Lemma trace_list_ok c0 pre c tid :
  cinv c0 -> threads c0 !! tid = Some (TListWait 0 []) -> trace c0 pre c ->
  exists t, threads c !! tid = Some t /\ list_ok pre c t.
Proof.
  intros H0 Ht0 Htr. pose proof (trace_cinv _ _ _ H0 Htr) as [Hc _]. revert Hc.
  induction Htr as [|pre c c' Htr IH [a Ha]]; intros Hc'.
  - exists (TListWait 0 []). split; [done|]. cbn. split; [lia|]. by exists [].
  - pose proof (trace_cinv _ _ _ H0 Htr) as [Hc _]. destruct (IH Hc) as (t & Ht & Hok).
    assert ((exists now pick, a = LRun tid now pick) \/ (forall now pick, a <> LRun tid now pick))
      as [(now & pick & ->)|Hne].
    { destruct a as [| |x now pick]; [by right..|].
      destruct (decide (x = tid)) as [->|]; [left|right]; [by eauto|congruence]. }
    + by eapply list_ok_own.
    + exists t. split; [by eapply step_other|by eapply list_ok_other].
Qed.

(** The locks of a configuration, part by part. *)
Lemma cell_contents c i cl k l :
  cinv c -> cells c !! i = Some cl -> cmap cl !! k = Some l -> contents c !! k = Some l.
Proof.
  intros Hc Hcl Hk. assert (part_of k = i) as Hp.
  { apply (ci_parted c Hc i (cmap cl)); [by rewrite list_lookup_fmap, Hcl|eauto]. }
  unfold contents. rewrite (lookup_parted part_of 0) by (auto using ci_parted with lia).
  by rewrite Nat.sub_0_r, Hp, list_lookup_fmap, Hcl.
Qed.

Lemma cell_key c i cl k l :
  cinv c -> cells c !! i = Some cl -> cmap cl !! k = Some l -> Key l = k.
Proof. intros Hc Hcl Hk. by eapply (legal_inv _ _ (ci_legal c Hc)), cell_contents. Qed.

Lemma elem_of_part_locks c i l :
  cinv c -> l ∈ part_locks c i -> contents c !! Key l = Some l.
Proof.
  intros Hc Hl. unfold part_locks in Hl.
  destruct (cells c !! i) as [cl|] eqn:Hcl; [|by apply elem_of_nil in Hl].
  apply list_elem_of_fmap in Hl as ([k v] & -> & Hkv%elem_of_map_to_list). cbn.
  rewrite (cell_key c i cl k v) by done. by eapply cell_contents.
Qed.

Lemma part_locks_elem c k l :
  cinv c -> contents c !! k = Some l -> l ∈ part_locks c (part_of k).
Proof.
  intros Hc Hk. unfold contents in Hk.
  rewrite (lookup_parted part_of 0), Nat.sub_0_r, list_lookup_fmap in Hk
    by (auto using ci_parted with lia).
  unfold part_locks. destruct (cells c !! part_of k) as [cl|]; [|done]. cbn in Hk.
  apply list_elem_of_fmap. exists (k, l). by rewrite elem_of_map_to_list.
Qed.

Lemma elem_of_snapshot css l :
  l ∈ snapshot css <-> exists i c, css !! i = Some c /\ l ∈ part_locks c i.
Proof.
  unfold snapshot. rewrite list_elem_of_In, in_concat. setoid_rewrite <- list_elem_of_In. split.
  - intros (x & Hx & Hl). apply elem_of_lookup_imap in Hx as (i & c & -> & ?). eauto.
  - intros (i & c & Hc & Hl). exists (part_locks c i). split; [|done].
    apply elem_of_lookup_imap. eauto.
Qed.

End machine_facts.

:::

Directions for this task »
Scan the material above for the string "right" and copy every line that has it.

Exercise result »
    { destruct a as [| |x now pick]; [by right..|].
      destruct (decide (x = tid)) as [->|]; [left|right]; [by eauto|congruence]. }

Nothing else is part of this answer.